One veteran Democratic operative, who blames overheated rhetoric for the shooting, said President Barack Obama should carefully but forcefully do what his predecessor did.

“They need to deftly pin this on the tea partiers,” said the Democrat. “Just like the Clinton White House deftly pinned the Oklahoma City bombing on the militia and anti-government people.”

Note that this operative couldn’t care less if it really was "overheated rhetoric" or the fault of the Tea Party. That’s the farthest thing from his mind. It is a political opportunity to take advantage of a tragedy to "deftly pin" something outrageous on a political enemy.  He, or she, obviously counsels taking advantage of the opportunity.

And:

Another Democratic strategist said the similarity is that Tucson and Oklahoma City both “take place in a climate of bitter and virulent rhetoric against the government and Democrats.”

This Democrat said that the time had come to insist that Republicans stand up when, for example, a figure such as Fox News commentator Glenn Beck says something incendiary.

So very quickly, without any proof, this became the equivalent of the Oklahoma City tragedy (something which has yet to be proven to have anything to do with virulent rhetoric – McVeigh said it was because of Waco) and it is the job of Republicans to stop it.  Just as Rush Limbaugh was named as a cause of Oklahoma City, the new bête noir of the left, Glenn Beck, is automatically fingered as the reason for this tragedy.  Right out of the playbook.

Finally:

“Today we have seen the results” of “irresponsible and dangerous rhetoric,” former Democratic senator and presidential candidate Gary Hart wrote on Huffington Post. “Those with a megaphone, whether provided by public office or a media outlet, have responsibilities. They cannot avoid the consequences of their blatant efforts to inflame, anger, and outrage.”
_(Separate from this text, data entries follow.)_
(** ** Claims *)

(** C19: saving a checkpoint is atomic.  Whatever fails and wherever the
    process dies during the save, loading afterwards (also after a restart
    that removes stale temporary files) gives the new checkpoint if the save
    reported success, the old one if it reported an error, and one of the two,
    never a torn mix, after a crash; receipts and identities of every agent
    are untouched. *)
Theorem save_checkpoint_atomic (p : FSProvider) (id : string) (state : bytes) (path : string) :
  checkpointPath p id = Ok path -> path ∉ bad_reads p ->
  let '(r, p') := SaveCheckpoint p id state in
  let restarted := cleanStaleTempFiles p' in
  LoadCheckpoint restarted id = LoadCheckpoint p' id /\
  (forall id', LoadReceipts restarted id' = LoadReceipts p id' /\ LoadIdentity restarted id' = LoadIdentity p id') /\
  match r with
  | Returned (Ok _) => LoadCheckpoint p' id = Ok state
  | Returned (Err _) => LoadCheckpoint p' id = LoadCheckpoint p id
  | Crashed => LoadCheckpoint p' id = LoadCheckpoint p id \/ LoadCheckpoint p' id = Ok state
  end.
Proof.
  intros Hp Hread. pose proof (SaveCheckpoint_post p id state path Hp) as H.
  destruct (SaveCheckpoint p id state) as [r p']. destruct H as (Hb & Hr & Hother & _ & Hres).
  assert (forall suf, suf ∈ [".receipts"; ".identity"] -> forall id',
    load_at (cleanStaleTempFiles p') (agent_path suf (cleanStaleTempFiles p') id') = load_at p (agent_path suf p id')) as Hrest.
  { intros suf Hs id'. assert (suf ∈ suffixes) as Hs' by (by right).
    rewrite load_clean by done. apply load_at_eq; [done..|]. intros q Hq. apply Hother.
    - apply (agent_path_kinds suf ".checkpoint" p id' q p id path); try done; [by left|].
      intros ->. by rewrite !elem_of_cons, elem_of_nil in Hs; destruct Hs as [?|[?|[]]].
    - by eapply agent_path_tmp.
    - intros n. by eapply agent_path_hist. }
  assert (LoadCheckpoint p' id = match disk p' !! path with Some d => Ok d | None => Err ErrNotFound end) as El.
  { unfold LoadCheckpoint, checkpointPath. rewrite (agent_path_ext _ p p' id Hb).
    unfold checkpointPath in Hp. rewrite Hp. unfold load_at; simpl. by rewrite Hr, bool_decide_eq_false_2. }
  assert (LoadCheckpoint p id = match disk p !! path with Some d => Ok d | None => Err ErrNotFound end) as El0.
  { unfold LoadCheckpoint. rewrite Hp. unfold load_at; simpl. by rewrite bool_decide_eq_false_2. }
  split_and!; [apply load_clean; by left| |].
  - intros id'. split; [apply (Hrest ".receipts")|apply (Hrest ".identity")]; set_solver.
  - rewrite El, El0. destruct r as [[u|e]|]; rewrite ?Hres; [done..|]. by destruct Hres as [->| ->]; [left|right].
Qed.

Definition demo_fs : FSProvider :=
  NewFSProvider "./checkpoints" ∅ ∅ [mkScript IOk ICrashAfter 3 IOk IOk IOk true true IOk 0].
Lemma save_checkpoint_atomic_witness :
  let '(r, p') := SaveCheckpoint demo_fs "agent" (bytes_of "state") in
  let restarted := cleanStaleTempFiles p' in
  LoadCheckpoint restarted "agent" = LoadCheckpoint p' "agent" /\
  (forall id', LoadReceipts restarted id' = LoadReceipts demo_fs id' /\
     LoadIdentity restarted id' = LoadIdentity demo_fs id') /\
  match r with
  | Returned (Ok _) => LoadCheckpoint p' "agent" = Ok (bytes_of "state")
  | Returned (Err _) => LoadCheckpoint p' "agent" = LoadCheckpoint demo_fs "agent"
  | Crashed => LoadCheckpoint p' "agent" = LoadCheckpoint demo_fs "agent" \/ LoadCheckpoint p' "agent" = Ok (bytes_of "state")
  end.
Proof.
  apply (save_checkpoint_atomic demo_fs "agent" (bytes_of "state") "checkpoints/agent.checkpoint").
  - vm_compute. reflexivity.
  - simpl. set_solver.
Defined.

(** C37: agent files stay inside the storage directory.  A path the provider
    accepts is the cleaned base directory followed by at least one component,
    and no component after the base is "..", provided the base directory does
    not itself end in "..". *)
Theorem agent_files_confined (p : FSProvider) (id suf path : string) :
  agent_path suf p id = Ok path ->
  exists rest, split_slash path = split_slash (Clean (baseDir p)) ++ rest /\ rest <> [] /\
    (last (split_slash (Clean (baseDir p))) <> Some ".." -> ".." ∉ rest).
Proof. apply agent_path_confined. Qed.
Lemma agent_files_confined_witness :
  exists rest, split_slash "checkpoints/agent.checkpoint" = split_slash (Clean (baseDir demo_fs)) ++ rest /\ rest <> [] /\
    (last (split_slash (Clean (baseDir demo_fs))) <> Some ".." -> ".." ∉ rest).
Proof. apply (agent_files_confined demo_fs "agent" ".checkpoint"). vm_compute. reflexivity. Defined.

Example traversal_refused : checkpointPath demo_fs "../agent" = Err ErrTraversal.
Proof. vm_compute. reflexivity. Qed.
(** With the current or the root directory as base the prefix test refuses
    every agent; with ".." as base it lets an agent escape. *)
Example dot_base_refuses : checkpointPath (NewFSProvider "." ∅ ∅ []) "agent" = Err ErrTraversal.
Proof. vm_compute. reflexivity. Qed.
Example root_base_refuses : checkpointPath (NewFSProvider "/" ∅ ∅ []) "agent" = Err ErrTraversal.
Proof. vm_compute. reflexivity. Qed.
Example dotdot_base_escapes : checkpointPath (NewFSProvider ".." ∅ ∅ []) "../agent" = Ok "../../agent.checkpoint".
Proof. vm_compute. reflexivity. Qed.
(** Identifiers are not normalised: two of them can share a file. *)
Example aliased_ids : checkpointPath demo_fs "x/../agent" = checkpointPath demo_fs "agent".
Proof. vm_compute. reflexivity. Qed.

(** the checkpoint archive is append-only.  Along any sequence of saves,
    deletions and restarts of any agents, with any failures, a history file
    keeps the contents it first had; in particular a second save at the same
    tick is not archived. *)
Theorem archive_append_only (os : list storage_op) (p : FSProvider) (q : string) (v : bytes) :
  archived p q v -> archived (do_storages os p) q v.
Proof.
  revert p. induction os as [|o os IH]; intros p Ha; [done|].
  unfold do_storages. simpl. apply IH. by apply do_storage_archived.
Qed.
Definition hist_fs : FSProvider :=
  snd (SaveCheckpoint (NewFSProvider "ckpt" ∅ ∅ []) "a" (zeros 25)).
Lemma archive_append_only_witness :
  archived (do_storages [OSaveCheckpoint "a" (zeros 30); ODeleteCheckpoint "a" true; ORestart] hist_fs)
    "ckpt/history/a/0000000000.ckpt" (zeros 25).
Proof.
  apply (archive_append_only _ hist_fs). split; [vm_compute; reflexivity|].
  exists "ckpt/history/a/0000000000". reflexivity.
Defined.

(** an agent keeps its identity on a node.  After a successful
    [LoadOrGenerate] against the file store, every later call returns the same
    key pair, whatever the random source gives. *)
Theorem identity_stable `{CryptoLaws} (p p' : FSProvider) (agent : string) (seed rnd : option bytes) (id : AgentIdentity) :
  bad_reads p' = ∅ -> (forall s, seed = Some s -> blen s = 32) ->
  LoadOrGenerate p agent seed = (Ok id, p') -> LoadOrGenerate p' agent rnd = (Ok id, p').
Proof. intros Hr Hs Hl. by apply (LoadOrGenerate_again p agent seed id p' rnd Hs Hl). Qed.
Lemma identity_stable_witness :
  let p := NewFSProvider "ckpt" ∅ ∅ [] in
  exists id p', LoadOrGenerate p "a" (Some (zeros 32)) = (Ok id, p') /\ LoadOrGenerate p' "a" None = (Ok id, p').
Proof.
  intros p. eexists _, _. split; [reflexivity|].
  apply (identity_stable p _ "a" (Some (zeros 32)) None); [reflexivity| |reflexivity].
  intros s [= <-]. reflexivity.
Defined.

(** ** The [Provider] interface (provider.go)

    What the runtime asks of a checkpoint store, and the laws its theorems
    use: a reported save is loadable, and checkpoints and receipts of an agent
    are separate files. *)
Class Provider (St : Type) := {
  prov_SaveCheckpoint : St -> string -> bytes -> outcome unit * St;
  prov_LoadCheckpoint : St -> string -> result storage_error bytes;
  prov_DeleteCheckpoint : St -> string -> result storage_error unit * St;
  prov_SaveReceipts : St -> string -> bytes -> outcome unit * St;
  prov_LoadReceipts : St -> string -> result storage_error bytes;
  prov_DeleteReceipts : St -> string -> result storage_error unit * St;
  prov_SaveIdentity : St -> string -> bytes -> outcome unit * St;
  prov_DeleteIdentity : St -> string -> result storage_error unit * St;
  prov_readable : St -> Prop }.
Class ProviderLaws (St : Type) `{Provider St} : Prop := {
  prov_checkpoint_saved st id c st' :
    prov_readable st' -> prov_SaveCheckpoint st id c = (Returned (Ok tt), st') -> prov_LoadCheckpoint st' id = Ok c;
  prov_receipts_saved st id d st' :
    prov_readable st' -> prov_SaveReceipts st id d = (Returned (Ok tt), st') -> prov_LoadReceipts st' id = Ok d;
  prov_receipts_keep_checkpoint st id d r st' :
    prov_SaveReceipts st id d = (r, st') -> prov_LoadCheckpoint st' id = prov_LoadCheckpoint st id;
  prov_identity_keep_checkpoint st id d r st' :
    prov_SaveIdentity st id d = (r, st') -> prov_LoadCheckpoint st' id = prov_LoadCheckpoint st id;
  prov_save_readable st id c r st' : prov_SaveCheckpoint st id c = (r, st') -> prov_readable st' <-> prov_readable st;
  prov_receipts_readable st id d r st' : prov_SaveReceipts st id d = (r, st') -> prov_readable st' <-> prov_readable st }.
Nonsense.  There was absolutely no proof at the time Hart wrote his piece that the shooter was motivated by “irresponsible and dangerous rhetoric”.  In fact, I’d suggest the most irresponsible rhetoric I saw was from those such as Gary Hart who immediately jumped to that conclusion without knowing much at all about the shooter.  Obviously there are responsibilities for those “with a megaphone.”  Ironically Hart most expertly demonstrates how not to fulfill those responsibilities and be exactly what he denounced – irresponsible.

Everyone needs to calm down and quit trying to pin the blame on the other side and take the time to find out the real motivation of the shooter before going off half cocked.  To paraphrase a famous quote about cigars, sometimes a nut is just a nut.  In the future I’d like to see us take a moment, let the information develop and then make conclusions based in fact vs. this new and continuing tendency to jump into something driven by ideology and immediately try to shape the argument to fit the agenda.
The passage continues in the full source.